Die Kosten des Rechtsstreits haben die Parteien nach dem Verhältnis ihres jeweiligen Obsiegens und Unterliegens zu tragen; dabei hat der Beklagte die Kosten des Berufungsverfahrens als insoweit vollständig unterliegende Partei insgesamt zu tragen (§ 92 Abs. 1 ZPO).
Die Klägerin hat die Kosten des Rechtsstreits auch nicht hinsichtlich des anerkannten Teilbetrages der Forderung in Höhe von 1.050,- € selbst zu tragen (entsprechend § 93 ZPO). Zwar ist der Beklagte diesem Teil der Forderung bereits im Mahnverfahren nicht entgegengetreten und hat insoweit keinen Widerspruch eingelegt. Er hat aber Veranlassung zur Klageerhebung gegeben hatte, da er auch auf die Fristsetzung zum 9.3.2017 im Anwaltsschreiben vom 2.3.2017 keine Zahlung leistete. Dieser Teilanspruch der Klägerin war fällig, insbesondere war die Klägerin nicht verpflichtet, dem Beklagten insoweit eine besondere Rechnung auszustellen, wie er dies mit Anwaltsschreiben vom 2.1.2017 gefordert hatte. Der Beklagte hatte in diesem Anwaltsschreiben seine angekündigte Zahlung aber gerade von der Überlassung einer entsprechenden Rechnung abhängig gemacht.

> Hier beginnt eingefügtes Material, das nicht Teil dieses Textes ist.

(** * The binding filter of opencascade.js: [filterMethodOrProperty]

    Source: [src/filter/filterMethodOrProperties.py].  The function looks at
    two libclang cursors, the class and one of its members, and answers
    whether the member goes into the generated bindings.  It is a chain of
    [if ...: return False] statements closed by [return True]; one of the
    statements prints a line before it returns.

    Python [str] values are modelled as [string]; [==] on them is
    [String.eqb], [s.startswith(p)] is [String.prefix p s], [p in s] is a
    substring search and [x in [...]] is a scan of the list with [==].
    Standard output is a list of printed lines threaded through the call. *)

From Stdlib Require Import String Ascii List Bool PeanoNat NArith Permutation.
Import ListNotations.
Open Scope string_scope.
Open Scope bool_scope.

(** ** Python string operations used by the filter *)

Module Py.

(** [s.startswith(p)] *)
Definition startswith (s p : string) : bool := String.prefix p s.

(** [sub in s] on strings: [sub] occurs at some position of [s]. *)
Fixpoint contains (sub s : string) : bool :=
  if String.prefix sub s then true
  else match s with
       | EmptyString => false
       | String _ rest => contains sub rest
       end.

(** [x in l] on a list of strings. *)
Definition str_in (x : string) (l : list string) : bool :=
  existsb (String.eqb x) l.

End Py.

(** ** Standard output as threaded state *)

Definition stdout := list string.

Definition IO (A : Type) : Type := stdout -> A * stdout.

Definition ret {A : Type} (a : A) : IO A := fun out => (a, out).

Definition bind {A B : Type} (c : IO A) (k : A -> IO B) : IO B :=
  fun out => let (a, out') := c out in k a out'.

(** [print(line)]: one more line at the end of the output. *)
Definition print (line : string) : IO unit := fun out => (tt, (out ++ [line])%list).

Notation "c1 ;; c2" := (bind c1 (fun _ => c2))
  (at level 61, right associativity).

(** ** The part of [clang.cindex] the filter reads *)

Module clang.

Inductive AccessSpecifier : Type :=
| INVALID | PUBLIC | PROTECTED | PRIVATE | NONE.

Definition AccessSpecifier_eqb (a b : AccessSpecifier) : bool :=
  match a, b with
  | INVALID, INVALID | PUBLIC, PUBLIC | PROTECTED, PROTECTED
  | PRIVATE, PRIVATE | NONE, NONE => true
  | _, _ => false
  end.

(** A cursor kind is identified by its libclang number. *)
Record CursorKind : Type := { value : N }.

Definition CLASS_DECL : CursorKind := {| value := 4 |}.
Definition FIELD_DECL : CursorKind := {| value := 6 |}.
Definition CXX_METHOD : CursorKind := {| value := 21 |}.
Definition USING_DECLARATION : CursorKind := {| value := 35 |}.

Definition CursorKind_eqb (a b : CursorKind) : bool :=
  N.eqb (value a) (value b).

(** [clang.cindex.Type]: only [.spelling] is read. *)
Record Type_ : Type := { type_spelling : string }.

(** [clang.cindex.Cursor]: the attributes read from the class cursor and
    from the member cursor. *)
Record Cursor : Type := {
  spelling : string;
  displayname : string;
  type : Type_;
  result_type : Type_;
  access_specifier : AccessSpecifier;
  kind : CursorKind;
  is_static_method : bool
}.

End clang.

Import clang.

(** ** The filter, statement by statement *)

Definition using_declaration_message (theClass methodOrProperty : Cursor)
  : string :=
  "Using declarations are not supported! (" ++ spelling theClass ++ ", "
    ++ spelling methodOrProperty ++ ")".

Die Entscheidung über die vorläufige Vollstreckbarkeit beruht auf den § 708 Nr. 10, §§ 711, 713 ZPO.
Die Revision war nicht zuzulassen, da die Rechtssache keine grundsätzliche Bedeutung hat und weder die Fortbildung des Rechts noch die Sicherung einer einheitlichen Rechtsprechung eine Entscheidung des Revisionsgerichts erfordert (§ 543 Abs. 2 Nrn. 1, 2 ZPO).